Game Mechanics Changelog

Hello again! Long time, no chat. It’s Mojumbo here today to discuss the changes we made to Gala Collider’s core gameplay over the last year. Without further ado, let’s jump into the list of changes:

  1. Resource types reduced from 3 types (Materials, Research and Energy) to just one type (called “Resources”). As such, the Resource exchange window has been removed as well. We decided on this change to simplify the game and focus on the action. In particular, the Resource exchange screen was relatively hidden from view and newer players often forgot it existed.
  2. The starting deck size requirements for both Sylith and Coalition decks have been reduced. This will allow players to reshuffle their deck faster and more often each game leading to more high tech level cards seeing play.

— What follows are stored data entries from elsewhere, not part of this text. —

(* ===== verification/PlatformCrypto.v ===== *)
(** * Signatures and canonical digests of the platform

    [pkg/crypto]: Ed25519 with its hex coding, and the canonical JSON text whose
    digest the scheduler compares: the members of every object sorted by key. *)

From Stdlib Require Import ZArith Lia Ascii String.
From stdpp Require Import base gmap strings list pretty.
From S2P Require Import Prelude Digest GoTime Json JsonDecode.

Open Scope string_scope.
Open Scope list_scope.
Open Scope Z_scope.
Open Scope go_scope.

(** ** Ed25519 *)

(** [crypto/ed25519] on byte strings. *)
Class Ed25519 : Type := {
  private_key : Type;
  public_key : Type;
  ed25519_sign : private_key -> string -> string;
  ed25519_verify : public_key -> string -> string -> bool
}.

(** What RFC 8032 promises: the signature of a private key verifies under its public
    key. *)
Class Ed25519Laws `{Ed25519} : Type := {
  public_of : private_key -> public_key;
  ed25519_correct : forall key message, ed25519_verify (public_of key) message (ed25519_sign key message) = true
}.

(** [hex.DecodeString], which accepts both cases. *)
Fixpoint hex_decode (s : string) : option (list N) :=
  match s with
  | EmptyString => Some []
  | String a (String b s') => a ← unhex_digit a; b ← unhex_digit b; l ← hex_decode s'; Some ((a * 16 + b)%N :: l)
  | String _ EmptyString => None
  end.

Section hex_coding.
Context `{Ed25519}.

Definition Ed25519Sign (priv : private_key) (data : string) : string := hex_encode (bytes_of (ed25519_sign priv data)).
Definition Ed25519Verify (pub : public_key) (data sigHex : string) : result bool :=
  match hex_decode sigHex with
  | None => Err "decode signature hex: encoding/hex: invalid text"
  | Some sig => Ok (ed25519_verify pub data (string_of_bytes sig))
  end.

Lemma unhex_hex n : (n < 16)%N -> unhex_digit (hex_digit n) = Some n.
Proof.
  intros Hn. rewrite <- (N2Nat.id n). assert (Hk : (N.to_nat n < 16)%nat) by lia. generalize dependent (N.to_nat n). intros k Hk.
  do 16 (destruct k as [|k]; [reflexivity|]). lia.
Qed.

Lemma hex_decode_encode l : Forall (fun b => (b < 256)%N) l -> hex_decode (hex_encode l) = Some l.
Proof.
  induction 1 as [|b l Hb _ IH]; [done|]. cbn [hex_encode hex_decode].
  change 15%N with (N.ones 4). rewrite N.land_ones, N.shiftr_div_pow2. change (2 ^ 4)%N with 16%N.
  rewrite !unhex_hex, IH by (try (apply N.mod_lt; lia); apply N.Div0.div_lt_upper_bound; lia).
  cbn [mbind option_bind]. do 2 f_equal. pose proof (N.div_mod b 16). lia.
Qed.

Lemma string_of_bytes_of s : string_of_bytes (bytes_of s) = s.
Proof.
  unfold string_of_bytes, bytes_of. rewrite map_map.
  rewrite (map_ext _ (fun c => c)) by apply ascii_N_embedding. by rewrite map_id, string_of_list_ascii_of_string.
Qed.

Lemma signature_verifies `{!Ed25519Laws} key message : Ed25519Verify (public_of key) message (Ed25519Sign key message) = Ok true.
Proof.
  unfold Ed25519Verify, Ed25519Sign. rewrite hex_decode_encode by apply bytes_of_bounded.
  by rewrite string_of_bytes_of, ed25519_correct.
Qed.

Lemma hex_ascii s : forallb lower_hex (bytes_of s) = true -> ascii_string s = true.
Proof.
  unfold ascii_string. generalize (bytes_of s). intros l Hl. apply forallb_forall. intros b Hb.
  rewrite forallb_forall in Hl. specialize (Hl b Hb). unfold lower_hex in Hl.
  apply N.ltb_lt. apply orb_prop in Hl as [Hl|Hl]; apply andb_prop in Hl as [_ Hl]; apply N.leb_le in Hl; lia.
Qed.

Lemma signature_ascii key message : ascii_string (Ed25519Sign key message) = true.
Proof. apply hex_ascii, hex_encode_lower, bytes_of_bounded. Qed.
End hex_coding.

(** ** Canonical JSON *)

Section canonical.
Context `{Crypto}.
(** The text [json.Marshal] gives for the [float64] that a number is decoded into. *)
Context (float_text : string -> string).

Definition sorted_members (l : list (string * string)) : list (string * string) :=
  sort_slice (fun a b => string_ltb a.1 b.1) (map_to_list (list_to_map (rev l) : gmap string string)).

(** [writeCanonicalJSON]; a key that occurs twice keeps its last value. *)
Fixpoint writeCanonicalJSON (v : jvalue) : string :=
  match v with
  | JNull => "null"
  | JBool b => json_bool b
  | JNumber t => float_text t
  | JString s => json_string s
  | JArray l => "[" +:+ Join (map writeCanonicalJSON l) "," +:+ "]"
  | JObject l => "{" +:+ json_pairs (sorted_members (map (fun '(k, v) => (k, writeCanonicalJSON v)) l)) +:+ "}"
  end.

(** [raw] is what [json.Marshal] wrote. *)
Definition CanonicalJSON (raw : result string) : result string :=
  match raw with
  | Err m => Err ("marshal canonical json input: " +:+ m)
  | Ok text =>
    match json_parse text with
    | None => Err ("unmarshal canonical json input: " +:+ json_error)
    | Some v => Ok (writeCanonicalJSON v)
    end
  end.
Definition CanonicalSHA256Hex (raw : result string) : result string :=
  match CanonicalJSON raw with Ok text => Ok (sha256_hex text) | Err m => Err m end.

(** *** The canonical text does not depend on the order of members *)

Lemma sorted_members_perm l m : NoDup l.*1 -> Permutation l m -> sorted_members l = sorted_members m.
Proof.
  intros Hnd Hp. unfold sorted_members. do 2 f_equal.
  assert (Hr : Permutation (rev l) l) by (symmetry; apply Permutation_rev).
  apply list_to_map_proper; [by rewrite Hr|]. by rewrite Hr, Hp, <- Permutation_rev.
Qed.

Lemma canonical_order l m : NoDup l.*1 -> Permutation l m ->
  writeCanonicalJSON (JObject l) = writeCanonicalJSON (JObject m).
Proof.
  intros Hnd Hp. cbn [writeCanonicalJSON]. do 3 f_equal. apply sorted_members_perm; [|by apply Permutation_map].
  replace (map _ l).*1 with l.*1; [done|]. clear. induction l as [|[k v] l IH]; [done|]. cbn. by f_equal.
Qed.
End canonical.

(** ** A scheme that satisfies the laws *)

Module SharedKey.
#[local] Existing Instance go_crypto.
(** A signature with one shared key in place of Ed25519; enough for the laws. *)
#[export] Instance mac_scheme : Ed25519 := {|
  private_key := string; public_key := string; ed25519_sign := hmac_sha256_hex;
  ed25519_verify := fun key message signature => String.eqb (hmac_sha256_hex key message) signature
|}.
#[export] Instance mac_scheme_laws : Ed25519Laws.
Proof.
  refine {| public_of := fun key : @private_key mac_scheme => key : @public_key mac_scheme |}.
  intros key message. cbn. by rewrite String.eqb_refl.
Defined.
End SharedKey.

    Here is a quick peak at our in-game deckbuilder.
  3. Any Ship can now attack a Development on a planet rather than just Ships with the Bombard module.This was another change with simplifying the core game mechanics in mind. Deckbuilding, for example, is more straightforward when Ships can cover more roles out of the gate. Need to destroy a pesky development but don’t have Bombard? Just amass a fleet of Frigates and chip away at it over time.
  4. Ships must now pay their fuel cost to move equal to the number of spaces they moved that turn instead of just paying one flat amount per turn regardless of distance traveled. Paying Resources per move is more intuitive and keeps the power level of highly mobile Ships in check.
  5. Your starting Command Center can no longer be contested. This means that you will be able to build ships and developments on your Command Center even if the opponent has enemy ships in the Sector. The change will allow you to better defend yourself in sticky situations and prevents you from feeling completely locked out of a game.
  6. Ships can now attack the enemy’s starting sector (Command Center) directly. When doing so they reduce the Star value of the sector by their attack power. If your Commander’s Command Center is reduced to zero Stars, you lose the game. We decided to add in this new win condition to resemble a standard military victory. It’s most comparable to playing an RTS game (like Starcraft or Age of Empires) where you win by destroying the enemy’s starting base.

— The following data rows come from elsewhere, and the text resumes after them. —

(* ===== verification/Pricing.v ===== *)
(** * Provider pricing: normalization, reservation and settlement of charges

    [internal/govarpricing/pricing.go] and [internal/govar/money.go]: the
    partition of the billable bases, the included-charge graph, the digest of a
    pricing snapshot, and the integer-micro arithmetic of reserved and actual
    charge components. *)

From Stdlib Require Import ZArith Lia Ascii String.
From stdpp Require Import base gmap strings list pretty sorting.
From S2P Require Import Prelude Digest GoTime Api.

Open Scope string_scope.
Open Scope list_scope.
Open Scope Z_scope.
Open Scope go_scope.

Definition CurrentAdapterVersion : string := "govar-pricing-v1".

Definition AllBases : list Basis :=
  [ProviderBasisInputTokens; ProviderBasisCachedInputTokens; ProviderBasisOutputTokens;
   ProviderBasisReasoningTokens; ProviderBasisRequest; ProviderBasisToolCall; ProviderBasisMediaUnit;
   ProviderBasisBillableSecond; ProviderBasisCancellation; ProviderBasisRetryAttempt].

Record Evidence : Type := Build_Evidence {
  ev_Mode : string;
  ev_SHA256 : string;
  ev_SourceVersion : string
}.

Record UsageQuantity : Type := Build_UsageQuantity { uq_Basis : Basis; uq_Quantity : Z }.

Record RequestChargeContext : Type := Build_RequestChargeContext {
  ctx_InputTokens : Z;
  ctx_OutputTokens : Z;
  ctx_MaxToolCalls : Z;
  ctx_MaxMediaUnits : Z;
  ctx_TimeoutSeconds : Z;
  ctx_MaxRetryAttempts : Z;
  ctx_CancellationPossible : bool;
  ctx_DeclaredBounds : list UsageQuantity
}.

Record ChargeComponent : Type := Build_ChargeComponent {
  cc_Basis : Basis;
  cc_Quantity : Z;
  cc_PriceMicrosPerUnit : Z;
  cc_UnitDenominator : Z;
  cc_ReservedMicros : Z
}.

Record ActualChargeComponent : Type := Build_ActualChargeComponent {
  ac_Basis : Basis;
  ac_Quantity : Z;
  ac_PriceMicrosPerUnit : Z;
  ac_UnitDenominator : Z;
  ac_ActualMicros : Z;
  ac_ReservedQuantity : Z;
  ac_ExceededBound : bool
}.

(** ** Closed sets *)

Definition isBasis (b : Basis) : bool := existsb (String.eqb b) AllBases.
Definition validEvidenceMode (m : string) : bool :=
  String.eqb m ProviderEvidenceCatalog || String.eqb m ProviderEvidenceAPI || String.eqb m ProviderEvidenceAdminAttested.
Definition validApplicability (a : string) : bool :=
  String.eqb a ProviderChargeAlways || String.eqb a ProviderChargeRequestDeclared
  || String.eqb a ProviderChargeProviderResponse.

(** [ForProviderType]: the adapter's family. *)
Definition ForProviderType (providerType : string) : result string :=
  let t := ToLower (TrimSpace providerType) in
  if String.eqb t "openai" || String.eqb t "azure-openai" then Ok t
  else Err "no closed GOV-AR pricing and authoritative-usage adapter for provider type".

Definition OutputCapRequestParameter (providerType pathMode : string) : string * bool :=
  let t := ToLower (TrimSpace providerType) in
  if String.eqb t "openai" && String.eqb pathMode GOVARRouteOpenAIBody then ("max_output_tokens", true)
  else if String.eqb t "azure-openai" && String.eqb pathMode GOVARRouteAzureDeploymentPath
       then ("max_output_tokens", true)
  else ("", false).

Definition legalIncludedPair (detail root : Basis) : bool :=
  (String.eqb detail ProviderBasisCachedInputTokens && String.eqb root ProviderBasisInputTokens)
  || (String.eqb detail ProviderBasisReasoningTokens && String.eqb root ProviderBasisOutputTokens).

    The new blue bar represents the hull value for your Commander’s Command Center.
  7. Ships must choose if they attack an enemy Ship, a Development, or the enemy Command Center. Since we allowed any Ship to attack Developments and added the new win con above we decided to make players choose which target they want out of the 3 options. It used to be that a Ship could attack both a Development and a Ship in the same turn. Developments would be far too vulnerable if every Ship could attack them while also targeting a Ship in the same combat round.
Bringing the fight to your enemy’s doorstep always feels good!

That will do it for me today. Let us know what you think of all the changes and I hope to see you all on the battlefield soon!

TCAF Recap – Fun and Games (and Comics)!

Toronto Comic Arts Festival

Hey all, Trevor here today to talk about my experience attending TCAF (Toronto Comic Arts Festival) this year. It was a great time and my first experience showcasing GalaCollider at a live event. Without further ado, let’s hop right into it!

Myself and Rafael manning the booth at the start of the day.


So, TCAF is a comic arts festival that showcases lots of amazing comics. However, it also has a Comics vs Games section. That’s where GalaCollider was set up. Two of us were attending, myself, the game developer and PFG coordinator, and Rafael, a volunteer formerly from our Outreach team. The week leading up to TCAF was a very busy time for Rafael and I as we had lots of logistics to take care of including getting a poster printed, obtaining fliers, and most important of all: getting our game to work without an internet connection. Thanks to some last minute help from Sebastian, a true Photon server guru, we managed to get the game up and running.

The fliers came out nice!


TCAF is a weekend event running Saturday and Sunday. Saturday was a very busy day for us! We had lots of traffic in the comics vs games area and people were interested in trying out everything. We had 1 computer looping our how-to-play video to draw attention to our booth and then had 2 laptops and 2 ipads with a TCAF-specific demo build of the game running. We would then either play a game against people that showed interest, have 2 interested people play each other, or offer to show off one of our tutorial missions if they were pressed for time. The booth was effective for showing the game, garnering interest, and recruiting potential playtesters for the near future.

A crowd shot taken on Sunday. Saturday was even busier!


Sunday wasn’t quite as busy, but it was still very active. I actually noticed on Sunday that our game was proving to be quite the unexpected hit with kids! We gave a ton of demos on Sunday to the 6-12 demographic and they seemed to really be enjoying the game. Kids are picking up technology really fast these days; they were using the ipads better than I was! Hitting a broad audience is important for a digital game so I was glad to see this development occur.

Our first demo on Sunday. Those two played out a long game worthy of praise.


All said, TCAF was a blast! I really enjoyed demoing GalaCollider in person and look forward to my next live event. We are trying to attend as many events as we can to show off the game to more and more interested people.

That will do it for me today. I hope you enjoyed reading about my TCAF experience. This is Trevor signing off.